Schimmel van een rotstuinhek

1. Lossingsmiddel
Tijdens de verwarmingsfase van het rotatiegietproces zal chemische of fysische binding plaatsvinden op het grensvlak tussen het polyethyleenpoeder of de smelt en het binnenoppervlak van de mal als gevolg van oppervlakteoxidatie. Wanneer er lokale defecten zijn op het binnenoppervlak van de mal, zal de polyethyleensmelt in deze defecten vloeien en een lokale inbedding vormen. Dit maakt het moeilijk om het product na afkoeling uit de mal te halen. Om de bovenstaande situatie te vermijden, is het noodzakelijk om een laag hittebestendig materiaal op het binnenoppervlak van de mal aan te brengen om hechting te voorkomen. Dit type materiaal wordt een lossingsmiddel genoemd. Er zijn veel soorten industriële lossingsmiddelen. Het rotatiegietproces van polyethyleen stelt hoge eisen aan lossingsmiddelen, voornamelijk hittebestendigheid.
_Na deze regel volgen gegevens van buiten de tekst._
Lemma addJob_completes_run id jobValue r :
  completion (addJob id jobValue) r = Ok tt →
  ¬ (id_missing_or_empty id ∨ falsy jobValue) ∧
  Map_has id (jobData r) = false ∧
  (id ∉ lockedJobs r) ∧
  after (addJob id jobValue) r =
    {| jobData := Map_set id jobValue (jobData r);
       lockedJobs := ({[id]} ∪ lockedJobs r) ∖ {[id]};
       cache := delete "allJobs" (cache r) |}.
Proof.
  unfold completion, after. rewrite addJob_run, addJob_begin_run.
  destruct (decide _) as [ | Hgood]; [done | ].
  destruct (Map_has id (jobData r)); [done | ].
  destruct (bool_decide (id ∈ lockedJobs r)) eqn:Hlocked; [done | ].
  apply bool_decide_eq_false in Hlocked. done.
Qed.

Lemma lock_released (id : jobid) (locks : gset jobid) :
  id ∉ locks → ({[id]} ∪ locks) ∖ {[id]} = locks.
Proof.
  intros Hfree. apply set_eq. intros id'.
  rewrite elem_of_difference, elem_of_union, elem_of_singleton.
  split; [tauto | ]. intros Hin. split; [by right | ]. by intros ->.
Qed.

(** X12.  addJob followed by removeJob of the same id, each run to its
    end, puts the store and the lock set back exactly as they were, the
    order of the other entries included; nothing is left cached under
    'allJobs'. *)
Theorem add_then_remove_restores_store id jobValue r :
  completion (addJob id jobValue) r = Ok tt →
  removeJob id (after (addJob id jobValue) r) =
    (Ok tt, {| jobData := jobData r;
               lockedJobs := lockedJobs r;
               cache := delete "allJobs" (cache r) |}).
Proof.
  intros (Hgood & Hnew & Hfree & Heq)%addJob_completes_run.
  pose proof (lock_released id (lockedJobs r) Hfree) as Hrel.
  rewrite Heq, Hrel.
  rewrite removeJob_run, removeJob_begin_run. cbn [jobData lockedJobs cache].
  rewrite decide_False by tauto.
  rewrite Map_has_set. cbn [negb].
  rewrite bool_decide_eq_false_2 by done.
  unfold lockedJobs_add. rewrite removeJob_resume_run.
  cbn [jobData lockedJobs cache]. rewrite Hrel.
  rewrite Map_delete_set_fresh by (by apply Map_get_None, Map_has_false).
  by rewrite delete_delete_eq.
Qed.

Lemma add_then_remove_restores_store_witness :
  let r := after (addJob (Some "A") (JStr "5")) initial in
  completion (addJob (Some "B") (JStr "3")) r = Ok tt ∧
  jobData (after (removeJob (Some "B")) (after (addJob (Some "B") (JStr "3")) r)) =
    [(Some "A", JStr "5")].
Proof.
  intros r.
  assert (Hok : completion (addJob (Some "B") (JStr "3")) r = Ok tt) by reflexivity.
  split; [exact Hok | ].
  exact (f_equal (λ x, jobData x.2)
           (add_then_remove_restores_store (Some "B") (JStr "3") r Hok)).
Defined.

(** X13.  After a successful addJob(id, value), a second addJob for the
    same id with any valid value fails with AlreadyExists, and the store
    holds the first value. *)
Theorem second_add_is_rejected id jobValue jobValue' r :
  completion (addJob id jobValue) r = Ok tt →
  ToBoolean jobValue' = true →
  let r' := after (addJob id jobValue) r in
  addJob id jobValue' r' = (Throw AlreadyExists, r') ∧
  Map_get id (jobData r') = Some jobValue.
Proof.
  intros (Hgood & Hnew & Hfree & Heq)%addJob_completes_run Htruthy. simpl.
  rewrite Heq. simpl.
  split; [ | apply Map_get_set].
  rewrite addJob_run, addJob_begin_run. simpl.
  rewrite decide_False.
  - by rewrite Map_has_set.
  - intros [Hid | Hval]; [tauto | ].
    apply not_true_iff_falsy in Hval. apply not_false_iff_truthy in Htruthy.
    congruence.
Qed.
Oliën, wassen en siliconenoliën zijn veelgebruikte lossingsmiddelen, maar moeten voor elke voeding één keer worden aangebracht. Daarom worden ze wegwerplossingsmiddelen genoemd. Dit type lossingsmiddel heeft lage kosten en een goed ontvormeffect, maar het migreert gemakkelijk naar het oppervlak van het product en beïnvloedt de oppervlakte-eigenschappen ervan. Cross-linked siloxaan is een semi-permanent lossingsmiddel. Het vereist geen frequente toepassing, migreert niet, wordt niet beïnvloed door temperatuurveranderingen en heeft een goed ontvormeffect, maar de kosten zijn hoog.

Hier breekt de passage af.